Pas de tripotage des cotisations syndicales

L’AFPC-Québec souhaite ajouter sa voix aux autres syndicats qui dénoncent l’intention du gouvernement du Québec de venir jouer dans les cotisations syndicales. L’objectif de ce gouvernement en déroute n’est qu’idéologique et passe à côté des préoccupations de l’ensemble de la population, comme la santé, l’éducation, le coût de la vie et le logement abordable. 

« Cette attaque portée au mouvement syndical est une diversion qui ne servira pas les membres ni l’ensemble de la population », souligne Sébastien Paquette, vice-président exécutif de l’AFPC-Québec. « À un an des élections, c’est clairement une stratégie pour éviter de parler des vraies affaires. »

Bien que les syndicats aient le devoir de négocier des conventions collectives et de bien représenter leurs membres auprès de l’employeur, rien ne les empêche de faire de l’action politique pour défendre pleinement les intérêts de ses membres.

À ce titre le Code du travail prévoit à l’article 1 que l’association de personnes salariées a pour but « l’étude, la sauvegarde et le développement des intérêts économiques, sociaux et éducatifs de ses membres ». Comment y parvenir si ce n’est que par l’éducation et les communications à ses membres, jumelées à des campagnes de sensibilisation auprès de la population, à de l’action politique auprès des personnes élues et à des contestations juridiques devant les tribunaux?

« La CAQ veut limiter notre champ d’action, parce qu’on est le dernier rempart de contestation de ses dérives autoritaires, ajoute M. Paquette. Le gouvernement prétend agir pour assurer une meilleure transparence, mais dans les faits, il souhaite museler les groupes qui pourraient exiger plus de transparence de sa part. C’est d’une ironie sans mots. Sans oublier que, pour un gouvernement qui dit vouloir éliminer la bureaucratie et la paperasse, ce projet de loi fera tout le contraire en multipliant les recours au Tribunal administratif du travail (TAT). »

Rappelons que les syndicats sont des organisations démocratiques dont la direction est élue par scrutin secret, et qui doivent présenter leurs états financiers à leurs membres. Les membres peuvent également influencer les décisions de leur syndicat en participant aux consultations qui sont menées tout au long de l’année et en assistant à l’assemblée générale annuelle.

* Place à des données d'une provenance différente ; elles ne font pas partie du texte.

(* ===== verification/PoolWalk.v ===== *)
(** The walks over the nodes of a pool: the integrity check and the queries. *)

From stdpp Require Import functions.
From S2P Require Import Prelude DList Kernel Tick SortLink Mem Pmcu Sched Event Task Pool PoolIndex.
From S2P Require Import Bytes PoolInv PoolLists PoolRep PoolOps PoolFree.

(** ** The lock of a pool *)

Definition irq (i : Z) (s : kstate) : kstate := s <| interrupt_flag := i |>.

Lemma irq_id s : irq (interrupt_flag s) s = s.
Proof. by destruct s. Qed.

Lemma irq_irq i j s : irq i (irq j s) = irq i s.
Proof. by destruct s. Qed.

Lemma wp_MEM_LOCK s m P v (Q : Z → kstate → Prop) :
  is_Some (read32 m (info_attr P)) → (∀ v' i, Q v' (rset (irq i s) m)) → wp (MEM_LOCK P v) Q (rset s m).
Proof.
  intros [a Ea] HQ. unfold MEM_LOCK. wp_step. eapply wpm_load32; [exact Ea|]. destruct (flag a _).
  - wp_step. rewrite <- (irq_id s). apply HQ.
  - wp_steps. apply (HQ _ 0).
Qed.

Lemma wp_MEM_UNLOCK s m P v (Q : unit → kstate → Prop) :
  is_Some (read32 m (info_attr P)) → (∀ i, Q tt (rset (irq i s) m)) → wp (MEM_UNLOCK P v) Q (rset s m).
Proof.
  intros [a Ea] HQ. unfold MEM_UNLOCK. wp_step. eapply wpm_load32; [exact Ea|]. destruct (flag a _).
  - wp_step. rewrite <- (irq_id s). apply HQ.
  - wp_steps. apply (HQ 1).
Qed.

(** ** Fuel *)

Lemma nodup_size (m : gmap Z Z) (l : list Z) :
  NoDup l → (∀ i, i ∈ l → is_Some (m !! i)) → (length l ≤ base.size m)%nat.
Proof.
  intros Hn Hm. rewrite <- size_dom, <- (size_list_to_set (C := gset Z) l) by done.
  apply subseteq_size. intros i Hi%elem_of_list_to_set. by apply elem_of_dom, Hm.
Qed.

Lemma mapped_size m a n : mapped m a n → (n ≤ base.size m)%nat.
Proof.
  intros Hm. rewrite <- (length_seq n 0), <- (length_fmap (fun k : nat => a + Z.of_nat k) (seq 0 n)). apply nodup_size.
  - apply NoDup_fmap_2; [intros x y ?; lia|apply NoDup_seq].
  - intros i (k & -> & Hk%elem_of_seq)%list_elem_of_fmap. apply Hm. lia.
Qed.

Lemma sized_length bs : sized bs → 16 * Z.of_nat (length bs) ≤ total bs.
Proof. induction 1; cbn [total length]; lia. Qed.

Lemma pool_fuel m P S bs cu wl : Core m P S bs cu wl → (length bs ≤ base.size m)%nat.
Proof.
  intros HC. pose proof (mapped_size _ _ _ (p_mapped _ _ _ _ _ _ HC)).
  pose proof (sized_length _ (p_sized _ _ _ _ _ _ HC)). pose proof (p_sum _ _ _ _ _ _ HC). lia.
Qed.

(** ** The integrity check *)

(** The links of a listed node are NULL or listed nodes. *)
Lemma dll_links m p l c :
  dll m p l → c ∈ l →
  ∃ x y, read32 m (free_prev c) = Some x ∧ read32 m (free_next c) = Some y ∧
    (x = p ∨ x ∈ l) ∧ (y = 0 ∨ y ∈ l).
Proof.
  revert p. induction l as [|d l IH]; intros p Hd Hc; [set_solver|]. destruct Hd as (D1 & D2 & D3).
  apply elem_of_cons in Hc as [->|Hc].
  - exists p, (List.hd 0 l). split_and!; [done..|by left|]. destruct l; simpl; [by left|set_solver].
  - destruct (IH d D3 Hc) as (x & y & ? & ? & Hx & Hy). exists x, y. set_solver.
Qed.

Lemma listed_range m P S bs L cu wl i c : PRep m P S bs L cu wl → c ∈ L i → P + 944 ≤ c < P + S.
Proof.
  intros HR (b & Hb & _)%(p_free _ _ _ (p_match _ _ _ _ _ _ _ HR)).
  destruct (block_range _ _ _ _ _ _ (p_core _ _ _ _ _ _ _ HR) _ _ Hb) as (? & ? & ? & _). lia.
Qed.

Enfin, cette nouvelle loi permettrait aux personnes membres de porter plainte si elles sont insatisfaites du traitement de leurs cotisations par leur syndicat, ce qui monopoliserait les ressources limitées du TAT.

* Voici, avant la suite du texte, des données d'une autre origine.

(* ===== verification/PoolFind.v ===== *)
(** The search for a free block: [OsMemFindNextSuitableBlock] finds a block that is large enough
    whenever there is one. *)

From stdpp Require Import functions.
From S2P Require Import Prelude DList Kernel Tick SortLink Mem Pmcu Sched Event Task Pool PoolIndex.
From S2P Require Import Bytes PoolInv PoolLists PoolRep PoolOps PoolFree PoolWalk.

(** ** Words of the bitmap *)

Lemma index_word i : 0 ≤ i → Z.ldiff i OS_MEM_BITMAP_MASK = 32 * (i / 32).
Proof.
  intros Hi. change OS_MEM_BITMAP_MASK with (Z.ones 5). rewrite Z.ldiff_ones_r by lia.
  rewrite Z.shiftl_mul_pow2, Z.shiftr_div_pow2 by lia. change (2 ^ 5) with 32. lia.
Qed.

Lemma high_mask w n j :
  0 ≤ n → 0 ≤ j → Z.testbit (Z.ldiff w (Z.shiftl 1 n - 1)) j = Z.testbit w j && (n <=? j).
Proof.
  intros Hn Hj. replace (Z.shiftl 1 n - 1) with (Z.ones n) by (rewrite Z.ones_equiv, Z.shiftl_1_l; lia).
  rewrite Z.ldiff_spec. f_equal. destruct (Z.leb_spec n j).
  - by rewrite Z.ones_spec_high.
  - by rewrite Z.ones_spec_low by lia.
Qed.

Lemma ldiff_le w x : 0 ≤ w < 2 ^ 32 → 0 ≤ Z.ldiff w x < 2 ^ 32.
Proof.
  intros Hw. apply bits_word; [apply Z.ldiff_nonneg; lia|].
  intros k Hk. by rewrite Z.ldiff_spec, word_bits.
Qed.

Lemma align_32 i : 0 ≤ i < 2 ^ 31 → LOS_Align (i + 1) 32 = 32 * (i / 32 + 1).
Proof.
  intros Hi. unfold LOS_Align. change (32 - 1) with OS_MEM_BITMAP_MASK at 3.
  unfold u32. rewrite (Z.mod_small (i + 1 + (32 - 1))) by lia. destruct (Z.ltb_spec (i + 1) (i + 1 + (32 - 1))); [|lia].
  rewrite Z.mod_small, index_word by lia. replace (i + 1 + (32 - 1)) with (i + 1 * 32) by lia.
  rewrite Z.div_add by lia. done.
Qed.

Section find.
  Context (s : kstate) (m : gmap Z Z) (P S : Z) (bs : list mblk) (L : Z → list Z) (cu wl : Z).
  Context (HR : PRep m P S bs L cu wl).

(** The lists that hold something are those of the sizes of free blocks. *)
Lemma list_range i : L i ≠ [] → 0 ≤ i < 223.
Proof.
  intros Hi. destruct (L i) as [|c l] eqn:El; [done|].
  assert (c ∈ L i) as (b & Hb & _ & <-)%(p_free _ _ _ (p_match _ _ _ _ _ _ _ HR)) by (rewrite El; set_solver).
  destruct (block_range _ _ _ _ _ _ (p_core _ _ _ _ _ _ _ HR) _ _ Hb) as (_ & _ & ? & _).
  apply size_index_range. lia.
Qed.

(** [j] is the first list from [i] on that is not empty; [None] when all are empty. *)
Definition first_from (i hi : Z) (r : option Z) : Prop :=
  match r with
  | Some j => i ≤ j < 223 ∧ L j ≠ []
  | None => ∀ k, i ≤ k < hi → L k = []
  end.

Lemma wp_OsMemNotEmptyIndexGet i (Q : Z → kstate → Prop) :
  0 ≤ i < 224 →
  (∀ r, first_from i (32 * (i / 32 + 1)) r → Q (default 223 r) (rset s m)) →
  wp (OsMemNotEmptyIndexGet P i) Q (rset s m).
Proof.
  intros Hi HQ. unfold OsMemNotEmptyIndexGet. destruct (bit_index i) as [-> Em]; [lia|].
  change OS_MEM_BITMAP_MASK with 0x1f. rewrite Em. change 0x1f with OS_MEM_BITMAP_MASK.
  assert (0 ≤ i / 32 < 7) by (split; [apply Z.div_pos; lia|apply Z.div_lt_upper_bound; lia]).
  destruct (l_bits _ _ _ (p_lists _ _ _ _ _ _ _ HR) (i / 32)) as (w & Ew & Hw & Ht); [addrs; lia|].
  wp_step. eapply wpm_load32; [exact Ew|]. pose proof (Z.mod_pos_bound i 32 ltac:(lia)) as Hmod.
  pose proof (Z.div_mod i 32 ltac:(lia)) as Hdm. set (mask := Z.ldiff w _).
  assert (∀ j, 0 ≤ j → Z.testbit mask j = Z.testbit w j && (i mod 32 <=? j)) as Hbit
    by (intros j Hj; apply high_mask; lia).
  destruct (Z.eqb_spec mask 0) as [E0|Hne]; cbn [negb]; wp_step.
  - apply (HQ None). intros k Hk. specialize (Ht (k - 32 * (i / 32)) ltac:(lia)).
    specialize (Hbit (k - 32 * (i / 32)) ltac:(lia)). rewrite E0, Z.bits_0, Ht in Hbit.
    destruct (Z.leb_spec (i mod 32) (k - 32 * (i / 32))); [|lia]. rewrite andb_true_r in Hbit.
    symmetry in Hbit. apply bool_decide_eq_false, dec_stable in Hbit. rewrite <- Hbit. f_equal. lia.
  - assert (0 ≤ mask < 2 ^ 32) as Hm by by apply ldiff_le.
    destruct (OsMemFFS_spec mask) as (Hf & Hset & _); [lia|]. rewrite Hbit in Hset by lia.
    apply andb_prop in Hset as [Hset Hle%Z.leb_le]. rewrite Ht in Hset by lia. apply bool_decide_eq_true in Hset.
    rewrite index_word by lia. replace (OsMemFFS mask + 32 * (i / 32)) with (32 * (i / 32) + OsMemFFS mask) by lia.
    apply (HQ (Some (32 * (i / 32) + OsMemFFS mask))). split; [|done]. pose proof (list_range _ Hset). lia.
Qed.

Lemma wp_bitmap_loop fuel : ∀ j (Q : option Z → kstate → Prop),
  0 ≤ j ≤ 7 → 7 - j ≤ Z.of_nat fuel → (∀ r, first_from (32 * j) 224 r → Q r (rset s m)) →
  wp (OsMemFindNextSuitableBlock_loop fuel P (32 * j)) Q (rset s m).
Proof.
  induction fuel as [|fuel IH]; intros j Q Hj Hf HQ; cbn [OsMemFindNextSuitableBlock_loop];
    change OS_MEM_FREE_LIST_COUNT with 223; destruct (Z.ltb_spec (32 * j) 223); cbn [negb]; try lia.
  - wp_step. apply HQ. intros k Hk. lia.
  - rewrite Z.shiftr_div_pow2 by lia. change (2 ^ 5) with 32. rewrite Z.mul_comm, Z.div_mul by lia.
    destruct (l_bits _ _ _ (p_lists _ _ _ _ _ _ _ HR) j) as (w & Ew & Hw & Ht); [addrs; lia|].
    wp_step. eapply wpm_load32; [exact Ew|]. destruct (Z.eqb_spec w 0) as [->|Hne]; cbn [negb].
    + replace (j * 32 + 32) with (32 * (j + 1)) by lia. apply IH; [lia|lia|]. intros r Hr. apply HQ.
      destruct r as [x|]; [destruct Hr; split; [lia|done]|]. intros k Hk.
      destruct (decide (k < 32 * (j + 1))); [|apply Hr; lia]. specialize (Ht (k - 32 * j) ltac:(lia)).
      rewrite Z.bits_0 in Ht. symmetry in Ht. apply bool_decide_eq_false, dec_stable in Ht. rewrite <- Ht. f_equal. lia.
    + wp_step. destruct (OsMemFFS_spec w) as (Hffs & Hset & _); [lia|]. rewrite Ht in Hset by lia.
      apply bool_decide_eq_true in Hset. replace (OsMemFFS w + j * 32) with (32 * j + OsMemFFS w) by lia.
      apply (HQ (Some (32 * j + OsMemFFS w))). split; [|done]. pose proof (list_range _ Hset). lia.
  - wp_step. apply HQ. intros k Hk. lia.
Qed.

(** ** The list of the size itself *)

(** [node] is a free block of at least [r] bytes in the list [i]. *)
Definition suits (r node i : Z) : Prop :=
  ∃ b, (node, b) ∈ blocks (P + 944) bs ∧ bstat b = Free ∧ r ≤ bsize b ∧ size_index (bsize b) = i.

Lemma listed_block i c : c ∈ L i →
  ∃ b, (c, b) ∈ blocks (P + 944) bs ∧ bstat b = Free ∧ size_index (bsize b) = i ∧ c ≠ 0 ∧ 16 ≤ bsize b < 2 ^ 24.
Proof.
  intros (b & Hb & Hst & Hi)%(p_free _ _ _ (p_match _ _ _ _ _ _ _ HR)). exists b.
  pose proof (p_core _ _ _ _ _ _ _ HR) as HC. pose proof (p_geom _ _ _ _ _ _ HC).
  destruct (block_range _ _ _ _ _ _ HC _ _ Hb) as (? & _ & ? & _). split_and!; (done || lia).
Qed.

Lemma wp_cur_loop r i l : ∀ p fuel (Q : Z → kstate → Prop),
  dll m p l → (∀ c, c ∈ l → c ∈ L i) → (length l ≤ fuel)%nat →
  (∀ c, c ∈ l → suits r c i → Q c (rset s m)) →
  ((∀ c, c ∈ l → ¬ suits r c i) → Q 0 (rset s m)) →
  wp (OsMemFindCurSuitableBlock_loop fuel (List.hd 0 l) r) Q (rset s m).
Proof.
  induction l as [|c l IH]; intros p fuel Q Hd Hin Hf Hfound Hnone; [destruct fuel; apply Hnone; set_solver|].
  destruct Hd as (D1 & D2 & D3). destruct fuel as [|fuel]; [simpl in Hf; lia|].
  destruct (listed_block i c) as (b & Hb & Hst & Hi & Hc & Hz); [set_solver|].
  cbn [List.hd OsMemFindCurSuitableBlock_loop]. destruct (Z.eqb_spec c 0); [done|].
  pose proof (p_core _ _ _ _ _ _ _ HR) as HC. destruct (seg_node _ _ _ _ _ _ (p_seg _ _ _ _ _ _ HC) Hb) as [p' Hn].
  wp_step. eapply wp_get_size; [exact Hn|]. rewrite size_word_free by (unfold is_used; by rewrite Hst).
  destruct (Z.leb_spec r (bsize b)).
  - wp_step. apply Hfound; [set_solver|]. by exists b.
  - wp_step. eapply wpm_load32; [exact D2|]. eapply IH; [exact D3|set_solver|simpl in Hf; lia|set_solver|].
    intros Hno. apply Hnone. intros d [->|Hdl]%elem_of_cons; [|by apply Hno].
    intros (b' & Hb' & _ & Hr & _). destruct (block_apart _ _ _ _ _ _ HC _ _ _ _ Hb Hb') as [[_ ->]|]; [lia|].
    destruct (block_range _ _ _ _ _ _ HC _ _ Hb') as (_ & _ & ? & _). lia.
Qed.

Lemma wp_OsMemFindCurSuitableBlock r i (Q : Z → kstate → Prop) :
  0 ≤ i < 223 → (∀ c, suits r c i → Q c (rset s m)) → ((∀ c, ¬ suits r c i) → Q 0 (rset s m)) →
  wp (OsMemFindCurSuitableBlock P i r) Q (rset s m).
Proof.
  intros Hi Hfound Hnone. pose proof (p_core _ _ _ _ _ _ _ HR) as HC. unfold OsMemFindCurSuitableBlock.
  wp_step. eapply wpm_load32; [by apply HR|]. wp_steps. eapply wp_cur_loop; [by apply HR|done| |by auto|].
  - apply nodup_size; [apply HR|]. intros c (b & Hb & _)%listed_block.
    destruct (block_range _ _ _ _ _ _ HC _ _ Hb) as (? & ? & ? & _). apply (p_mapped _ _ _ _ _ _ HC). lia.
  - intros Hno. apply Hnone. intros c Hc. apply (Hno c); [|done]. destruct Hc as (b & Hb & Hst & _ & Hci).
    apply (p_free _ _ _ (p_match _ _ _ _ _ _ _ HR)). eauto.
Qed.

(** ** The search *)

(** A list from [lo] on gives a block; if those are empty, no block is in them. *)
Lemma from_list r lo i c l :
  (∀ z, 4 ≤ z → lo ≤ size_index z → r ≤ z) → lo ≤ i → L i = c :: l → suits r c i.
Proof.
  intros Hlo Hi El. destruct (listed_block i c) as (b & Hb & Hst & Hsi & _ & Hz); [rewrite El; set_solver|].
  exists b. split_and!; [done..| |done]. apply Hlo; lia.
Qed.

Lemma empty_none r i c j : L i = [] → suits r c j → j ≠ i.
Proof.
  intros He (b & Hb & Hst & _ & Hi) ->. assert (c ∈ L i) as Hc; [|rewrite He in Hc; set_solver].
  apply (p_free _ _ _ (p_match _ _ _ _ _ _ _ HR)). eauto.
Qed.

(** The lists from [lo] on hold blocks of at least [r]; [cur] is the list of [r] itself when
    that may hold smaller ones. *)
Lemma wp_find_from r lo cur (Q : Z * Z → kstate → Prop) :
  0 ≤ lo < 224 → (∀ z, 4 ≤ z → lo ≤ size_index z → r ≤ z) →
  (∀ z, 4 ≤ z → r ≤ z → lo ≤ size_index z ∨ size_index z = cur) →
  (cur = 223 ∨ 0 ≤ cur < 223) →
  (∀ c i, suits r c i → Q (c, i) (rset s m)) → ((∀ c i, ¬ suits r c i) → ∀ i, Q (0, i) (rset s m)) →
  wp (tmp ← OsMemNotEmptyIndexGet P lo;
      if negb (tmp =? OS_MEM_FREE_LIST_COUNT) then
        node ← load32 (freeList P tmp); mret (node, tmp)
      else
        found ← OsMemFindNextSuitableBlock_loop (Z.to_nat OS_MEM_BITMAP_WORDS) P (LOS_Align (lo + 1) 32);
        match found with
        | Some index => node ← load32 (freeList P index); mret (node, index)
        | None =>
            if cur =? OS_MEM_FREE_LIST_COUNT then mret (0, OS_MEM_FREE_LIST_COUNT)
            else node ← OsMemFindCurSuitableBlock P cur r; mret (node, cur)
        end) Q (rset s m).
Proof.
  intros Hlo Hbig Hsmall Hcur Hfound Hnone. pose proof (p_lists _ _ _ _ _ _ _ HR) as HL.
  assert (∀ j, lo ≤ j < 223 → L j ≠ [] → Q (List.hd 0 (L j), j) (rset s m)) as Hget.
  { intros j Hj Hne. destruct (L j) as [|c l] eqn:El; [done|]. apply Hfound. eapply from_list; [done|lia|done]. }
  change OS_MEM_FREE_LIST_COUNT with 223. wp_step. apply wp_OsMemNotEmptyIndexGet; [done|]. intros r1 Hr1.
  destruct r1 as [j|].
  { change (default 223 (Some j)) with j. destruct Hr1 as [Hj Hne]. destruct (Z.eqb_spec j 223); [lia|]. cbn [negb].
    wp_step. eapply wpm_load32; [apply HL; addrs; lia|]. wp_step. auto. }
  change (negb (default 223 None =? 223)) with false. cbn iota.
  assert (0 ≤ lo / 32 ≤ 6) by (split; [apply Z.div_pos; lia|apply Z.lt_succ_r, Z.div_lt_upper_bound; lia]).
  rewrite align_32 by lia. wp_step. apply wp_bitmap_loop; [lia|addrs; lia|]. intros r2 Hr2.
  pose proof (Z.div_mod lo 32 ltac:(lia)). pose proof (Z.mod_pos_bound lo 32 ltac:(lia)).
  destruct r2 as [j|].
  { destruct Hr2 as [Hj Hne]. wp_step. eapply wpm_load32; [apply HL; addrs; lia|]. wp_step. apply Hget; [lia|done]. }
  assert (∀ k, lo ≤ k < 224 → L k = []) as Hempty.
  { intros k Hk. destruct (decide (k < 32 * (lo / 32 + 1))); [apply Hr1; lia|apply Hr2; lia]. }
  assert (∀ c i, suits r c i → i = cur) as Honly.
  { intros c i Hs. pose proof Hs as (b & Hb & Hst & Hr & Hi).
    destruct (block_range _ _ _ _ _ _ (p_core _ _ _ _ _ _ _ HR) _ _ Hb) as (_ & _ & ? & _).
    pose proof (size_index_range (bsize b) ltac:(lia)). addrs.
    destruct (Hsmall (bsize b)) as [Hle|]; [lia|lia| |lia].
    by destruct (empty_none r i c i (Hempty i ltac:(lia)) Hs). }
  destruct (Z.eqb_spec cur 223) as [->|Hne].
  - wp_step. apply Hnone. intros c i Hs. pose proof (Honly c i Hs) as ->. destruct Hs as (b & Hb & _ & _ & Hi).
    destruct (block_range _ _ _ _ _ _ (p_core _ _ _ _ _ _ _ HR) _ _ Hb) as (_ & _ & ? & _).
    pose proof (size_index_range (bsize b) ltac:(lia)). addrs. lia.
  - wp_step. apply wp_OsMemFindCurSuitableBlock; [lia|intros c Hc; wp_step; auto|].
    intros Hno. wp_step. apply Hnone. intros c i Hs. pose proof (Honly c i Hs) as ->. by eapply Hno.
Qed.

Lemma wp_OsMemFindNextSuitableBlock r (Q : Z * Z → kstate → Prop) :
  4 ≤ r < 2 ^ 26 → r mod 4 = 0 →
  (∀ c i, suits r c i → Q (c, i) (rset s m)) → ((∀ c i, ¬ suits r c i) → ∀ i, Q (0, i) (rset s m)) →
  wp (OsMemFindNextSuitableBlock P r) Q (rset s m).
Proof.
  intros Hr Hr4 Hfound Hnone. pose proof (size_index_range r Hr) as Hi. unfold OsMemFindNextSuitableBlock.
  rewrite OsMemFlGet_spec by done. cbv zeta. unfold size_index in Hi. destruct (Z.ltb_spec r 128).
  - assert (r / 4 < 32) by (apply Z.div_lt_upper_bound; lia). 
    assert ((r / 4 - 1 <? OS_MEM_SMALL_BUCKET_COUNT) = true) as -> by (apply Z.ltb_lt; unfold OS_MEM_SMALL_BUCKET_COUNT; lia).
    apply wp_find_from; try done; [addrs; lia|..|by left].
    + intros z Hz Hle. apply (size_index_small r z); try lia. unfold size_index at 1. by destruct (Z.ltb_spec r 128); [|lia].
    + intros z Hz Hle. left. pose proof (size_index_mono r z ltac:(lia)) as Hmono. unfold size_index at 1 in Hmono.
      by destruct (Z.ltb_spec r 128); [|lia].
  - pose proof (log2_large r ltac:(lia)). rewrite OsMemSlGet_spec by lia.
    pose proof (eighths r ltac:(lia)).
    unfold OS_MEM_SMALL_BUCKET_COUNT. destruct (Z.ltb_spec (Z.log2 r + 24) 31); [lia|].
    assert (u32 (Z.shiftl (Z.log2 r + 24 - 31) OS_MEM_SLI + (8 * r / 2 ^ Z.log2 r - 8) + 31) = size_index r) as Ei.
    { unfold OS_MEM_SLI. rewrite Z.shiftl_mul_pow2, u32_small by lia. unfold size_index.
      destruct (Z.ltb_spec r 128); lia. }
    rewrite Ei. pose proof (size_index_range r Hr) as Hi'. addrs. rewrite u32_small by lia.
    apply wp_find_from; try done; [lia|..|by right].
    + intros z Hz Hle. apply Z.lt_le_incl, size_index_lt; lia.
    + intros z Hz Hle. pose proof (size_index_mono r z ltac:(lia)). lia.
Qed.
End find.

(** ** Taking a block out *)

(** The block found is off its list; NULL means that no free block is large enough. *)
Lemma wp_OsMemFreeNodeGet s m P S bs L cu wl r (Q : Z → kstate → Prop) :
  PRep m P S bs L cu wl → 4 ≤ r < 2 ^ 26 → r mod 4 = 0 →
  (∀ l1 z l2 m' L', bs = l1 ++ free_blk z :: l2 → r ≤ z → PRep m' P S (l1 ++ loose z :: l2) L' cu wl →
     kept P S (l1 ++ loose z :: l2) m m' → Q (P + 944 + total l1) (rset s m')) →
  ((∀ b, b ∈ bs → bstat b = Free → bsize b < r) → Q 0 (rset s m)) →
  wp (OsMemFreeNodeGet P r) Q (rset s m).
Proof.
  intros HR Hr Hr4 Hget Hnone. pose proof (p_core _ _ _ _ _ _ _ HR) as HC. unfold OsMemFreeNodeGet. wp_step.
  eapply wp_OsMemFindNextSuitableBlock; [exact HR|done|done|..].
  - intros c i (b & Hb & Hst & Hz & <-). pose proof (blocks_split _ _ _ _ Hb) as (l1 & l2 & E & ->).
    assert (b = free_blk (bsize b)) as Eb by (destruct b; simpl in *; by subst). rewrite Eb in E.
    pose proof HR as HR'. rewrite E in HR'. pose proof (mid_range _ _ _ _ _ _ _ _ (p_core _ _ _ _ _ _ _ HR')).
    destruct (Z.eqb_spec (P + 944 + total l1) 0); [lia|].
    wp_step. eapply wp_ListDelete_block; [exact HR'|]. intros m' L' HR1 Hk1. wp_step. by eapply Hget.
  - intros Hno i. simpl. wp_step. apply Hnone. intros b Hb Hst. destruct (decide (bsize b < r)); [done|].
    apply list_elem_of_split in Hb as (l1 & l2 & ->). destruct (Hno (P + 944 + total l1) (size_index (bsize b))).
    exists b. split_and!; [apply blocks_mid|done|lia|done].
Qed.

À quoi s’attendre à l’AFPC-Québec si le projet de loi devient réalité?

Pour le moment, il y a encore des zones grises dans le projet de loi du ministre Boulet, mais on peut quand même pointer les faits suivants :

  • les sections locales qui ont des unités sous le Code du travail du Québec seront touchées;
  • les membres de ces unités « devront » accepter qu’une part de leurs cotisations soit utilisée pour faire de l’action politique;
  • les membres devront décider collectivement si leurs cotisations peuvent être utilisées à des fins d’action politique;
  • globalement, à l’AFPC, la portion des cotisations touchée par cette loi pourrait représenter entre 1,50 $ et 2,50 $ environ par membre par mois;
  • il est toutefois difficile de fournir un chiffre précis, puisque le calcul dépendra de la façon dont l’action politique sera circonscrite dans la loi.  

L’AFPC-Québec représente une vingtaine de sections locales qui regroupent une trentaine d’unités sous le Code du travail du Québec. Au total, ce sont environ 20 000 membres qui pourraient subir cette mesure idéologique du gouvernement.

Au-delà de l’idéologie de la CAQ : le pacte social découlant du prélèvement des cotisations syndicales par l’employeur

Avant les années 1940, les syndicats devaient percevoir manuellement chaque mois les cotisations de leurs membres et pouvaient déclencher une grève à tous moments.

Toutefois, la donne a changé à la suite d’une grève déterminante survenue en Ontario, lorsque le juge Ivan Rand a décrété que les cotisations syndicales seraient dorénavant prélevées par l’employeur et remises sans frais au syndicat chaque mois. De plus, toute personne travaillant dans l’unité, qu’elle soit membre ou non du syndicat, devait verser ses cotisations. C’est ce qu’on appelle la formule Rand. En échange, le juge Rand ordonna que le droit de grève ne soit acquis qu’à l’échéance de la convention collective.

Ainsi, en échange du prélèvement des cotisations par l’employeur, les syndicats concédaient de ne plus déclencher la grève à tout moment pendant la durée de leur convention collective.

Depuis ce temps, ce pacte social est la fondation de toutes les lois du travail au Canada.

Est-ce le début d’une remise en question de ce pacte par la CAQ?